Estos días se volvió a debatir la cuestión relativa al crecimiento necesario, al modelo de convivencia que nos resulta caro, a su financiamiento, es decir, al futuro que nos vamos o deberíamos dar. Discusión que vale la pena dar si sirve para que el país no se repliegue sobre sí mismo, no se confunda con la “propagandita” peninsular, para que se saque la modorra. La primera conclusión, entonces, es que si el país no crece, se nos va a ir de las manos.
“[E]l Uruguay resulta hoy una nación cuyo equilibrio, de tono medio burgués, cuyo compromiso social la hace hostil a toda reforma de estructuras... Es también un país que... reclama y actúa como si quisiera (pero la impresión es engañosa), que esas estructuras no debieran estar un minuto más vigentes...”. Así nos veía hace más de 45 años Carlos Real de Azúa (“El Impulso y su Freno”). Podría ser hoy.
Nunca faltan los que van a querer culpar a “los políticos”. Y sí, algo hay de responsabilidad en la dirigencia política. Sería inutil negarlo. No obstante, la cultura política encuentra eco en la sociedad en la que se gesta. En las sociedades democráticas las dirigencias son espejo de la sociedad y producto de las bases sociales que las sustentan. Sólo depende de los políticos, cuando la sociedad es políticamente ausente.

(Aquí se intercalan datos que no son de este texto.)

(* ===== verification/Bitmap.v ===== *)
(** * Bitmaps

    include/bitmap.h and kern/lib/libbitmap: a bitmap is an array of 32-bit
    words, a [list Z] here.  An access outside the array is a [BadPtr].  The
    exported wrappers of bitmap.h ([bitmap_and] for [__bitmap_and] and so on)
    only pass their arguments on and have the same name here.  Source and
    destination are separate values: each word of the destination depends on
    the same word of the sources and is written after it is read, so that the
    operations on two bitmaps give the same words when they are done in place. *)
From S2P Require Import Prelude Util Bitops.

(** [DIV_ROUND_UP(n, sizeof(unsigned long))]: a division by the bytes, not the
    bits, of a word. *)
Definition BITS_TO_LONGS (n : Z) : Z := (n + 4 - 1) / 4.
Definition BIT_WORD (nr : Z) : Z := nr / BITS_PER_LONG.
Definition BITMAP_FIRST_WORD_MASK (start : Z) : Z :=
  w32 (Z.shiftl (w32 (Z.lnot 0)) (start mod BITS_PER_LONG)).
Definition BITMAP_LAST_WORD_MASK (nbits : Z) : Z :=
  if negb (nbits mod BITS_PER_LONG =? 0)
  then w32 (Z.shiftl 1 (nbits mod BITS_PER_LONG) - 1) else w32 (Z.lnot 0).
Definition not32 (x : Z) : Z := w32 (Z.lnot x).

(** ** Word-by-word combination *)

(** [for (k = 0; k < nr; k++) result |= (dst[k] = op(bitmap1[k], bitmap2[k]))] *)
Definition combine_words (op : Z → Z → Z) (dst b1 b2 : list Z) (bits : Z) : res (list Z * Z) :=
  let nr := BITS_TO_LONGS bits in
  loop (S (Z.to_nat nr)) (λ '(k, dst, result),
    if k <? nr then
      x ← rd b1 k; y ← rd b2 k; let v := op x y in
      dst ← wr dst k v; Ok (inl (k + 1, dst, Z.lor result v))
    else Ok (inr (dst, result))) (0, dst, 0).
(* ===== verification/MmState.v ===== *)
(** * State of the memory management subsystem

    The static variables of kern/mm/pmm/pmm.c, kern/mm/pmm/palloc.c,
    kern/mm/vmm/vmm.c and kern/mm/vmm/simple.c in one record, because the page
    allocator and the object allocator call each other through the function
    pointers of include/aim/pmm.h and include/aim/vmm.h.

    The structures that the allocators link together ([struct mem_block],
    [struct alloced_page]) are kept in typed stores, a map from the object's
    address to its fields; an access to an address that holds no live object is
    a [BadPtr], so that a use after free cannot go unnoticed.  Everything else in
    memory is the byte map [bytes]. *)
From S2P Require Import Prelude Util DList.

(** [struct pages] of include/aim/pmm.h. *)
Record pages := Pages { paddr : Z; psize : Z; pflags : Z }.

(** [struct mem_block] of palloc.c: its [prev]/[next] pointers are in [mb_links],
    its anonymous [struct pages] in [mb_pages]; [phead], [ptail] and [free_size]
    are the static variables. *)
Record palloc := Palloc {
  mb_links : links; mb_pages : gmap Z pages;
  phead : Z; ptail : Z; free_size : Z }.

(** The bootstrap allocator of simple.c: [top], [bottom], [ssize]. *)
Record bump := Bump { top : Z; bottom : Z; ssize : Z }.

(** [struct alloced_page] and the static variables of simple.c. *)
Record alloced_page := APage { ap_paddr : Z; ap_size : Z; ap_num : Z; ap_status : list Z }.
Record slab := Slab {
  ap_links : links; ap_pages : gmap Z alloced_page;
  shead : Z; stail : Z; now_plain_page : Z; offset : Z }.

(** The allocators that are ever registered with [set_page_allocator] and
    [set_simple_allocator]: the dummies of pmm.c and vmm.c, palloc.c, and the two
    of simple.c. *)
Inductive page_impl := DummyPages | PallocPages.
Inductive simple_impl := DummySimple | BootstrapSimple | SlabSimple.

Record world := World {
  pa : palloc; page_cur : page_impl;
  bp : bump; sl : slab; simple_cur : simple_impl;
  bytes : Z → Z }.

#[global] Instance pages_eq_dec : EqDecision pages.
Proof. solve_decision. Defined.
#[global] Instance page_impl_eq_dec : EqDecision page_impl.
Proof. solve_decision. Defined.
#[global] Instance simple_impl_eq_dec : EqDecision simple_impl.
Proof. solve_decision. Defined.

Definition upd_pa (f : palloc → palloc) (w : world) : world :=
  World (f (pa w)) (page_cur w) (bp w) (sl w) (simple_cur w) (bytes w).
Definition upd_bp (f : bump → bump) (w : world) : world :=
  World (pa w) (page_cur w) (f (bp w)) (sl w) (simple_cur w) (bytes w).
Definition upd_sl (f : slab → slab) (w : world) : world :=
  World (pa w) (page_cur w) (bp w) (f (sl w)) (simple_cur w) (bytes w).
Definition upd_bytes (f : (Z → Z) → Z → Z) (w : world) : world :=
  World (pa w) (page_cur w) (bp w) (sl w) (simple_cur w) (f (bytes w)).
Definition set_page_cur (p : page_impl) (w : world) : world :=
  World (pa w) p (bp w) (sl w) (simple_cur w) (bytes w).
Definition set_simple_cur (p : simple_impl) (w : world) : world :=
  World (pa w) (page_cur w) (bp w) (sl w) p (bytes w).

(** Evaluate monadic steps and nothing else. *)
Ltac msimpl := cbn [paddr psize pflags fst snd mbind res_bind of_option].

(** ** Bytes *)

(** [memset(dst, c, n)] of lib/libc/memset.c, on the byte map. *)
Definition fill (dst c n : Z) (m : Z → Z) : Z → Z :=
  λ a, if (dst <=? a) && (a <? dst + n) then w8 c else m a.

(** ** The object allocator as palloc.c sees it

    [kmalloc] and [kfree] of kern/mm/vmm/vmm.c, as the operations of an
    interface: the page allocator is proved against the laws of [KmemLaws] and
    [KmemRoom], and an object allocator is an instance. *)
Class Kmem := {
  kmalloc_ : Z → Z → world → res (Z * world);
  kfree_ : Z → world → res world;
  (** the content of the memory that a new [struct mem_block] is placed in *)
  junk_ : Z → world → link * pages }.

(** [J w]: the object allocator can work without calling back into the page
    allocator.  [live w] is the set of the objects it has handed out that are in
    use, the two static end nodes included. *)
Definition live (w : world) : gset Z := dom (mb_links (pa w)).

Definition SIZEOF_MEM_BLOCK : Z := 32.

(** The world with only its object allocator's part changed. *)
Definition same_but_heap (w w' : world) : Prop :=
  pa w' = pa w ∧ page_cur w' = page_cur w ∧ bytes w' = bytes w.

(** [w] with the object [p] entered into the store of the page allocator. *)
Definition with_block (p : Z) (k : link) (b : pages) (w : world) : world :=
  upd_pa (λ s, Palloc (<[p := k]> (mb_links s)) (<[p := b]> (mb_pages s)) (phead s) (ptail s) (free_size s)) w.

(** What taking pages asks of the object allocator: they may give objects back. *)
Class KfreeLaws (K : Kmem) (J : world → Prop) := {
  (** [kfree] of an object that left the store returns; the end nodes never do. *)
  km_free p w k b : p ∉ live w → p ≠ phead (pa w) → p ≠ ptail (pa w) → J (with_block p k b w) → wp (kfree_ p w) (λ w', same_but_heap w w' ∧ J w');
  (** [J] depends on the page allocator only through the set of live objects. *)
  km_frame w w' : J w → live w' = live w → phead (pa w') = phead (pa w) → ptail (pa w') = ptail (pa w) → bp w' = bp w → sl w' = sl w →
    simple_cur w' = simple_cur w → J w' }.

(** Giving pages back also asks for a [struct mem_block]: [kmalloc] returns NULL
    and changes nothing, or the address of an object that is not in use. *)
Class KmemLaws (K : Kmem) (J : world → Prop) := {
  km_laws :: KfreeLaws K J;
  km_alloc w : J w → wp (kmalloc_ SIZEOF_MEM_BLOCK 0 w) (λ '(p, w'), (p = NULL ∧ w' = w) ∨
    (p ≠ NULL ∧ p ∉ live w ∧ same_but_heap w w' ∧ ∀ k b, J (with_block p k b w'))) }.

(** [J r w]: [r] more objects can be had, so that [r] frees do not fail. *)
Class KmemRoom (K : Kmem) (J : nat → world → Prop) := {
  kr_laws r :: KfreeLaws K (J r);
  kr_less r w : J (S r) w → J r w;
  kr_alloc r w : J (S r) w → wp (kmalloc_ SIZEOF_MEM_BLOCK 0 w) (λ '(p, w'),
    p ≠ NULL ∧ p ∉ live w ∧ same_but_heap w w' ∧ ∀ k b, J r (with_block p k b w')) }.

Puesto ya el pie en el estribo, lo que está en juego es qué país nos vamos a dar, de cara al tiempo que viene. Del “modelo de convivencia caro” el ciudadano promedio se beneficia cada vez menos y cada vez más lo financia. La paradoja Uruguay, el desierto verde, húmedo y un poco fértil, con serios problemas demográficos se encuentra ahora en una cruz de caminos. Lo que hay que superar es el crecimiento mediocre, la cultura del empate, la repartija con escaso financiamiento, la baja intensidad, el bajo riesgo, el bajo crecimiento, la baja autoestima. Este es el Uruguay que heredamos y el que este gobierno ha ido modificando a tal punto de lograr aquellas cosas, sin las cuales es imposible pensar en mañana.
Varios (son sólo varios en X) salieron a contrarrestar una de las últimas declaraciones del presidente Lacalle. Dijo lo que es sabido: que lo más fácil es tirar piedras desde una esquina y que hay cuestiones políticas que se fijan como contrapuestas cuando no lo son. Cada uno escucha lo que quiere. También en la exred del pajarito, el pájaro canta hasta morir.
Es necesario repensar el país. Al presidente le asiste la razón, ningún país se proyecta sobre la base de la división permanente, mucho menos, cuando hay consensos básicos que -a pesar de que algunos miren para el costado- ya se han establecido.
Antes que morir lento, la falta de creatividad, la mirada corta, el “ir tirando” que encuentra abrigo electoral en los que hoy ganaron el gobierno, prefiero toda la vida a los que, como Elosegui -permanente fuego en la costa del mar Cantábrico- dicen: “Quiero morir por algo”.
Lo urgente y necesario es no perder el tiempo, que se va muy rápido. ¿Por qué no subir al carro de esta discusión a una generación que no sufre la enfermedad de la autocomplacencia nacional? Hacer la plancha, tirarla al óbol, mirar para otro lado: todos sinónimos de un tiempo muerto. En esta patria, la de Saravia y la de “el conjunto de todos los partidos en el amplio y pleno uso de sus derechos”, es una obligación hacer pesar el nuestro. La pelea es contra el quietismo.